- _Problem_
What do the lines say, reproduced word for word, from the first of the entries below through the line bearing "assert (H1 : map"?

Records drawn from a dataset
Lemma kinds_selectCanvas (r : Renderer) :
  map sceneKind (scenes (selectCanvas r)) = map sceneKind (scenes r).
Proof.
  unfold selectCanvas.
  destruct (last (map Some (visibleScenesOf (scenes r))) None) as [v|];
    [|reflexivity].
  match goal with |- context [if ?c then r else _] => destruct c end;
    [reflexivity|].
  rewrite (fold_left_view (fun x => map sceneKind (scenes x))).
  - destruct (1 <? length (visibleScenesOf (scenes r)))%nat; reflexivity.
  - intros acc s. destruct (externalRenderer s); [reflexivity|].
    destruct (1 <? length (visibleScenesOf (scenes r)))%nat.
    + apply sceneKind_updateScene. reflexivity.
    + destruct (Nat.eqb (sceneId s) (sceneId v)); [|reflexivity].
      cbn [scenes set_scenes set_canvas3D].
      apply sceneKind_updateScene. reflexivity.
Qed.

Lemma kinds_updateRendererSize (dprNow : Q) (r : Renderer) :
  map sceneKind (scenes (updateRendererSize dprNow r))
  = map sceneKind (scenes r).
Proof.
  unfold updateRendererSize.
  set (r1 := if negb (Qeq_bool dprNow (dpr r)) then _ else r).
  assert (H1 : map sceneKind (scenes r1) = map sceneKind (scenes r)).
  { unfold r1. destruct (negb (Qeq_bool dprNow (dpr r))); [|reflexivity].
    cbn [scenes set_scenes]. apply kinds_set_scenes_map.
    intros s. destruct (elementUpdateSize dprNow s). reflexivity. }
  match goal with |- context [if ?c then r1 else _] => destruct c end;
    [exact H1|].
  rewrite <- H1. cbn [canRender set_size].
  destruct (canRender r1); cbn [scenes set_scenes set_canvas3D];
    apply (kinds_set_scenes_map _ r1); reflexivity.
Qed.

Lemma kinds_updateRendererScale (r : Renderer) :
  map sceneKind (scenes (updateRendererScale r))
  = map sceneKind (scenes r).
Proof.
  unfold updateRendererScale.
  destruct (Qlt_bool HIGH_FRAME_DURATION_MS (avgFrameDuration r)
            && (scaleStep r <? lastStep r)%Z);
    [|destruct (Qlt_bool (avgFrameDuration r) LOW_FRAME_DURATION_MS
                && (0 <? scaleStep r)%Z)];
    cbn [set_scaleStep scaleStep];
    match goal with
    | |- context [(?a =? ?b)%Z] => destruct (a =? b)%Z
    end; try reflexivity;
    cbn [scenes set_scenes set_canvas3D set_avgFrameDuration set_scaleStep];
    apply (kinds_set_scenes_map _ r); reflexivity.
Qed.

(** X11. A frame that is rendered leaves no visible scene waiting: in a
    registry of distinct scenes, after [render] every scene whose model is
    visible and which three.js draws is no longer dirty, whatever the
    elements' tick hooks asked for during the frame.  The frame neither
    adds nor drops scenes, nor changes their visibility. *)
Theorem frame_draws_visible_scenes (dprNow t : Q) (r : Renderer) :
  canRender r = true -> isPresenting r = false ->
  NoDup (map sceneId (scenes r)) ->
  let r' := render dprNow t None r in
  Forall
    (fun s => modelIsVisible s = true -> externalRenderer s = false ->
              isDirty s = false) (scenes r')
  /\ map sceneKind (scenes r') = map sceneKind (scenes r).
Proof.
  intros Hc Hp Hnd. cbv zeta. unfold render, isPresenting in *.
  cbn [canRender arRenderer set_lastTick]. rewrite Hc, Hp. cbn [negb orb].
  unfold renderFrame.
  set (r4 := updateRendererScale _).
  assert (Hk4 : map sceneKind (scenes r4) = map sceneKind (scenes r)).
  { unfold r4.
    now rewrite kinds_updateRendererScale, kinds_updateRendererSize,
      kinds_selectCanvas. }
  assert (Hnd4 : NoDup (map sceneId (scenes r4)))
    by now rewrite (kinds_ids _ _ Hk4).
  unfold orderedScenes. rewrite fold_left_app.
  set (hidden := map sceneId
                   (filter (fun s => negb (modelIsVisible s)) (scenes r4))).
  set (shown := map sceneId (filter modelIsVisible (scenes r4))).
  set (r5' := fold_left _ hidden r4).
  assert (Hk5 : map sceneKind (scenes r5') = map sceneKind (scenes r4)).
  { unfold r5'.
    apply (fold_left_view (fun x => map sceneKind (scenes x))).
    intros; apply kinds_drawScene. }
  assert (Hvis4 : forall s, In s (scenes r4) -> In (sceneId s) shown ->
                            modelIsVisible s = true).
  { intros s Hs Hin. unfold shown in Hin.
    apply in_map_iff in Hin as (v & Hid & Hv).
    apply filter_In in Hv as [Hv Hvv].
    now rewrite (NoDup_ids_unique (scenes r4) s v Hnd4 Hs Hv (eq_sym Hid)). }
  pose proof (draw_visible_loop t (t - lastTick r) shown r5' []) as Hloop.
  rewrite app_nil_r in Hloop.
  assert (Hfinal : map sceneKind
                     (scenes (fold_left (drawScene t (t - lastTick r))
                                shown r5'))
                   = map sceneKind (scenes r4)).
  { rewrite <- Hk5.
    apply (fold_left_view (fun x => map sceneKind (scenes x))).
    intros; apply kinds_drawScene. }
  split; [|now rewrite Hfinal].
  specialize (Hloop ltac:(now rewrite (kinds_ids _ _ Hk5))
                    (kinds_visible _ _ shown Hk5 Hvis4)
                    ltac:(apply Forall_forall; intros s _ []; fail)).
  unfold drawn in Hloop. rewrite Forall_forall in *.
  intros s Hs Hv He. apply Hloop; try assumption.
  assert (Hin : In (sceneKind s) (map sceneKind (scenes r4)))
    by (rewrite <- Hfinal; now apply in_map).
  apply in_map_iff in Hin as (s4 & E & Hs4).
  injection E as Ei Ev _. unfold shown. rewrite <- Ei.
  apply in_map. apply filter_In. split; [exact Hs4 | congruence].
Qed.

End DrawingLoop.

(** * Properties of the validation report *)

Section ValidationFacts.

Import Validation.
Local Open Scope string_scope.

(** ** Objects as maps *)

Lemma lookup_cons {V : Type} (key k : string) (v : V)
    (o : list (string * V)) :
  lookup key ((k, v) :: o)
  = if String.eqb k key then Some v else lookup key o.
Proof. unfold lookup. cbn. destruct (String.eqb k key); reflexivity. Qed.

Lemma lookup_assign_eq {V : Type} (key : string) (v : V)
    (o : list (string * V)) :
  lookup key (assign key v o) = Some v.
Proof.
  induction o as [|[k w] o IH]; cbn [assign].
  - rewrite lookup_cons, String.eqb_refl. reflexivity.
  - destruct (String.eqb k key) eqn:E; rewrite lookup_cons, E;
      [reflexivity | exact IH].
Qed.

Lemma lookup_assign_ne {V : Type} (key key' : string) (v : V)
    (o : list (string * V)) :
  key <> key' -> lookup key' (assign key v o) = lookup key' o.
Proof.
  intros Hne. induction o as [|[k w] o IH]; cbn [assign].
  - rewrite lookup_cons.
    replace (String.eqb key key') with false
      by (symmetry; now apply String.eqb_neq).
    reflexivity.
  - destruct (String.eqb k key) eqn:E.
    + apply String.eqb_eq in E. subst k. rewrite !lookup_cons.
      replace (String.eqb key key') with false
        by (symmetry; now apply String.eqb_neq).
      reflexivity.
    + rewrite !lookup_cons, IH. reflexivity.
Qed.

Lemma keys_assign {V : Type} (key : string) (v : V)
    (o : list (string * V)) :
  map fst (assign key v o)
  = if existsb (String.eqb key) (map fst o) then map fst o
    else map fst o ++ [key].
Proof.
  induction o as [|[k w] o IH]; cbn [assign map fst existsb app];
    [reflexivity|].
  rewrite (String.eqb_sym key k).
  destruct (String.eqb k key) eqn:E; cbn [map fst orb]; [reflexivity|].
  rewrite IH. destruct (existsb (String.eqb key) (map fst o)); reflexivity.
Qed.

Lemma lookup_None_keys {V : Type} (key : string) (o : list (string * V)) :
  lookup key o = None <-> ~ In key (map fst o).
Proof.
  induction o as [|[k w] o IH]; cbn [map fst In].
  - split; [intros _ [] | reflexivity].
  - rewrite lookup_cons. destruct (String.eqb k key) eqn:E.
    + apply String.eqb_eq in E. split; [discriminate | intros H; tauto].
    + apply String.eqb_neq in E. rewrite IH. tauto.
Qed.

Lemma NoDup_keys_assign {V : Type} (key : string) (v : V)
    (o : list (string * V)) :
  NoDup (map fst o) -> NoDup (map fst (assign key v o)).
Proof.
  intros Hnd. rewrite keys_assign.
  destruct (existsb (String.eqb key) (map fst o)) eqn:E; [exact Hnd|].
  apply NoDup_app; [exact Hnd | repeat constructor; intros [] |].
  intros x Hx [<- | []].
  assert (existsb (String.eqb key) (map fst o) = true); [|congruence].
  apply existsb_exists. exists key. split; [exact Hx|].
  apply String.eqb_refl.
Qed.

(** ** Counting pointers *)

Lemma countPointer_same (p : string) (counts : list (string * nat)) :
  lookup p (countPointer p counts) = Some (S (countOf p counts)).
Proof.
  unfold countPointer, countOf.
  destruct (lookup p counts) as [[|n]|] eqn:E; cbn [truthy negb].
  - rewrite lookup_assign_eq, lookup_assign_eq. reflexivity.
  - rewrite E, lookup_assign_eq. reflexivity.
  - rewrite lookup_assign_eq, lookup_assign_eq. reflexivity.
Qed.

Lemma countPointer_other (p q : string) (counts : list (string * nat)) :
  p <> q -> lookup q (countPointer p counts) = lookup q counts.
Proof.
  intros Hne. unfold countPointer.
  destruct (negb (truthy (lookup p counts)));
    destruct (lookup p _); rewrite ?lookup_assign_ne by assumption;
    reflexivity.
Qed.

Lemma countPointer_NoDup (p : string) (counts : list (string * nat)) :
  NoDup (map fst counts) -> NoDup (map fst (countPointer p counts)).
Proof.
  intros H. unfold countPointer.
  destruct (negb (truthy (lookup p counts)));
    destruct (lookup p _); auto using NoDup_keys_assign.
Qed.

Lemma tally_NoDup (c : string) (errs : list Message) :
  forall start, NoDup (map fst start) ->
                NoDup (map fst (tally c errs start)).
Proof.
  unfold tally. induction errs as [|m errs IH]; intros start H; [exact H|].
  cbn [fold_left]. apply IH.
  destruct (String.eqb (code m) c); [now apply countPointer_NoDup | exact H].
Qed.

- _Solution for this task_
Lemma kinds_selectCanvas (r : Renderer) :
  map sceneKind (scenes (selectCanvas r)) = map sceneKind (scenes r).
Proof.
  unfold selectCanvas.
  destruct (last (map Some (visibleScenesOf (scenes r))) None) as [v|];
    [|reflexivity].
  match goal with |- context [if ?c then r else _] => destruct c end;
    [reflexivity|].
  rewrite (fold_left_view (fun x => map sceneKind (scenes x))).
  - destruct (1 <? length (visibleScenesOf (scenes r)))%nat; reflexivity.
  - intros acc s. destruct (externalRenderer s); [reflexivity|].
    destruct (1 <? length (visibleScenesOf (scenes r)))%nat.
    + apply sceneKind_updateScene. reflexivity.
    + destruct (Nat.eqb (sceneId s) (sceneId v)); [|reflexivity].
      cbn [scenes set_scenes set_canvas3D].
      apply sceneKind_updateScene. reflexivity.
Qed.

Lemma kinds_updateRendererSize (dprNow : Q) (r : Renderer) :
  map sceneKind (scenes (updateRendererSize dprNow r))
  = map sceneKind (scenes r).
Proof.
  unfold updateRendererSize.
  set (r1 := if negb (Qeq_bool dprNow (dpr r)) then _ else r).
  assert (H1 : map sceneKind (scenes r1) = map sceneKind (scenes r)).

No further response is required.